### ACTIVITY
Your reply should consist solely of the lines from the start of the material below through the line containing "[oh_get_domain] counts a", reproduced exactly.
START INFORMATION GIVEN
(* ===== verification/DomainLife.v ===== *)
(** The life of a domain under many threads: the reference counts and locks of
    [openhpid/domain.c].

    [oh_get_domain] counts a reference under the lock of the table, waits for
    the lock of the domain, and only then reads the domain from the node of the
    domain list that the lookup found.  [oh_destroy_domain] does the same, takes
    the domain out of the table, frees its list node and gives its reference
    back; whoever finds the count below its limit deletes the domain.  The steps
    here are the parts of these functions between which other threads run.

    A domain structure and its list node are named by one number; the lock of a
    domain is recursive, so that it is free for a thread when no other thread is
    between its own acquisition and its own release. *)
From S2P Require Import Prelude SaHpi DomainState Session.

(** [in_list]: the node of the domain list is allocated; [live]: the structure
    is; [given_back] (not in the code): the destroyer has released it twice. *)
Record dom_object := { o_refcount : Z; in_list : bool; live : bool; given_back : bool }.
#[export] Instance eta_dom_object : Eta dom_object := fun x =>
  Build_dom_object (o_refcount x) (in_list x) (live x) (given_back x).

Inductive kind := Get | Destroy.

(** Where a thread is: [Waiting] for the lock, [Locked] before it reads the node,
    [Unlinking] and [Dropping] in [oh_destroy_domain] after that; [Crashed] when
    it read a freed node. *)
Inductive position :=
  | Running
  | Waiting (o : nat) (k : kind)
  | Locked (o : nat) (k : kind)
  | Unlinking (o : nat)
  | Dropping (o : nat)
  | Crashed (o : nat).

(** [held]: the domains it got and has not released. *)
Record dom_thread := { held : list nat; pos : position }.
#[export] Instance eta_dom_thread : Eta dom_thread := fun x => Build_dom_thread (held x) (pos x).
END INFORMATION GIVEN
### RESULT OF THIS TASK
(* ===== verification/DomainLife.v ===== *)
(** The life of a domain under many threads: the reference counts and locks of
    [openhpid/domain.c].

    [oh_get_domain] counts a reference under the lock of the table, waits for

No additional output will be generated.